Fuck the NRA, fuck the U.S. Senate, fuck the Second Amendment, and most of all fuck this illegitimate court. This has become a human rights issue-a public safety issue, a fucking right-to-life issue. Every American should have the reasonable expectation to go out for a walk, go the local Starbucks safely; it should not be a flip of the coin, situation.

Worse Than Roberts

John Robert’s has been Chief Justice since 2005.  He was nominated by George Bush the Younger and in my mind, Robert’s has been the spearpoint of a ruthless and relentless right-wing attack on democracy. During his tenure, the court has turned back democracy by 75 years, and privacy rights by 50. Even with Robert’s terrible record on gun control, voting rights, gerrymandering, campaign finance, abortion, and every other personal freedom imaginable, there are more dangerous and radical justices than John Roberts, and that clique is now apparently running the court.  Where as Robert’s style is to just keep chipping away at a law until over several years it vanishes into history, barely noticed. This new blatantly political court is ready to upend the apple cart, the hell with the consequences, in essence giving majority America the big middle finger salute.

Let it Go Alito, This Ain’t 1776

So, this now 6-3 ‘originalist’ court thinks it can push back all Progressive reforms since 1930. These folks are willing to snatch away Medicare and Medicaid, and the ACA of course, will fall. Gut the EPA. Ban abortions, nationwide. When you see an institution disregard established law and take up the task of writing new laws, just because they can; says to me that we are in a dangerous place. It seems apparent that swift action is necessary.

What I Think

This Thomas-Alito court seems hell bent on destroying any shred of validity this court ever had. The most recent public confidence polls show the court to be deeply unpopular.  The approval level of the court among all voters is at a jaw dropping 25%. Talk about Biden’s underwater numbers. As laws become more oppressive, affecting larger swaths of the population; enforcement may fail, in fact, it most likely will. As larger numbers of citizens commit the unenforceable crimes, police and prosecutors begin to ignore them. The overturning of Roe is so unpopular 70% of the country is in full revolt.

Anywhere, Anytime

The lawmakers just passed the first gun safety act in thirty years. My cynical side says, “a little is better than nothing.” My realistic side says, “not nearly enough.” As I said previously, the Second Amendment guarantees do not supersede those of LIFE, LIBERTY, AND THE PURSUIT OF HAPPINESS.  Yet, the radical ‘originalist’ court refuses to face the reality of a heavily weaponized country that needs some serious restrictions on gun access, not an open season on all of us, anywhere, at anytime.

Conclusion

When extreme decisions are pronounced without the support and acceptance of the population, those decisions become unenforceable.
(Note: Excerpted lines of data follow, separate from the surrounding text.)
Lemma receive_all_spec N l : N <= 2 ^ 63 -> forall b,
  stream_ok N b -> Forall (fun p => 0 <= seqof p < N) l ->
  exists d rej b', receive_all b l = Some (Some <$> d, rej, b') /\ stream_ok N b' /\
    min_seqn b <= min_seqn b' /\
    StronglySorted Z.lt (seqof <$> d) /\
    Forall (fun p => min_seqn b <= seqof p < min_seqn b') d /\
    (NoDup (seqof <$> l ++ somes (win b)) -> d ++ rej ++ somes (win b') ≡ₚ l ++ somes (win b)).
Proof.
  intros HN. induction l as [|p l IH]; intros b Hb Hl; simpl.
  { exists [], [], b. split_and!; try done. constructor. }
  inversion Hl as [|? ? Hp Hl']; subst.
  destruct (receive_stream N b p Hb HN Hp) as [(out & b1 & Hr & Hstep & Hb1 & Hs1)|[Hr _]].
  - destruct (window_step_accept N _ _ _ _ _ _ (so_window _ _ Hb) HN Hp Hstep)
      as (_ & Hm1 & _ & _ & Hso & Hfo & Hperm & _).
    destruct (IH b1 Hb1 Hl') as (d & rej & b' & Hd & Hb' & Hm' & Hsd & Hfd & Hpd).
    rewrite Hr. cbn [mbind option_bind]. rewrite Hd. cbn [mbind option_bind].
    exists (out ++ d), rej, b'. rewrite !fmap_app. split_and!; try done; [lia| | |].
    + apply StronglySorted_app_2; [|done|done].
      intros x1 x2 (p1 & -> & H1)%list_elem_of_fmap (p2 & -> & H2)%list_elem_of_fmap.
      rewrite Forall_forall in Hfo, Hfd. specialize (Hfo _ H1). specialize (Hfd _ H2). simpl in *. lia.
    + apply Forall_app; split; (eapply Forall_impl; [eassumption|]); simpl; intros; lia.
    + intros Hnd. rewrite <- fmap_app in Hnd. apply NoDup_cons in Hnd as [Hnew Hnd].
      assert (out ++ somes (win b1) ≡ₚ p :: somes (win b)) as Hp1.
      { apply Hperm. apply Forall_forall. intros q Hq Heq. apply Hnew.
        rewrite <- Heq. apply list_elem_of_fmap_2. set_solver. }
      rewrite <- app_assoc, Hpd.
      * rewrite Permutation_app_swap_app. rewrite Hp1. symmetry. apply Permutation_middle.
      * assert (NoDup (seqof <$> l ++ p :: somes (win b))) as Hnd1.
        { rewrite <- Permutation_middle. simpl. by constructor. }
        rewrite <- Hp1, Permutation_app_swap_app, fmap_app in Hnd1.
        by apply NoDup_app in Hnd1 as (_ & _ & ?).
  - destruct (IH b Hb Hl') as (d & rej & b' & Hd & Hb' & Hm' & Hsd & Hfd & Hpd).
    rewrite Hr. cbn [mbind option_bind]. rewrite Hd. cbn [mbind option_bind].
    exists d, (p :: rej), b'. split_and!; try done. intros Hnd.
    apply NoDup_cons in Hnd as [_ Hnd]. simpl. rewrite <- Permutation_middle. constructor. by apply Hpd.
Qed.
The court has no army, no police force to back up its decisions, the only thing the court has is its standing in the eyes of the country’s citizenry, and that includes law enforcement. It is time to enlarge the court, install term limits, and codify a standard of ethics these justices must adhere to. Right now, this radical right-wing abomination calling itself the “Supreme” court of the United States,  ain’t looking so “Supreme.”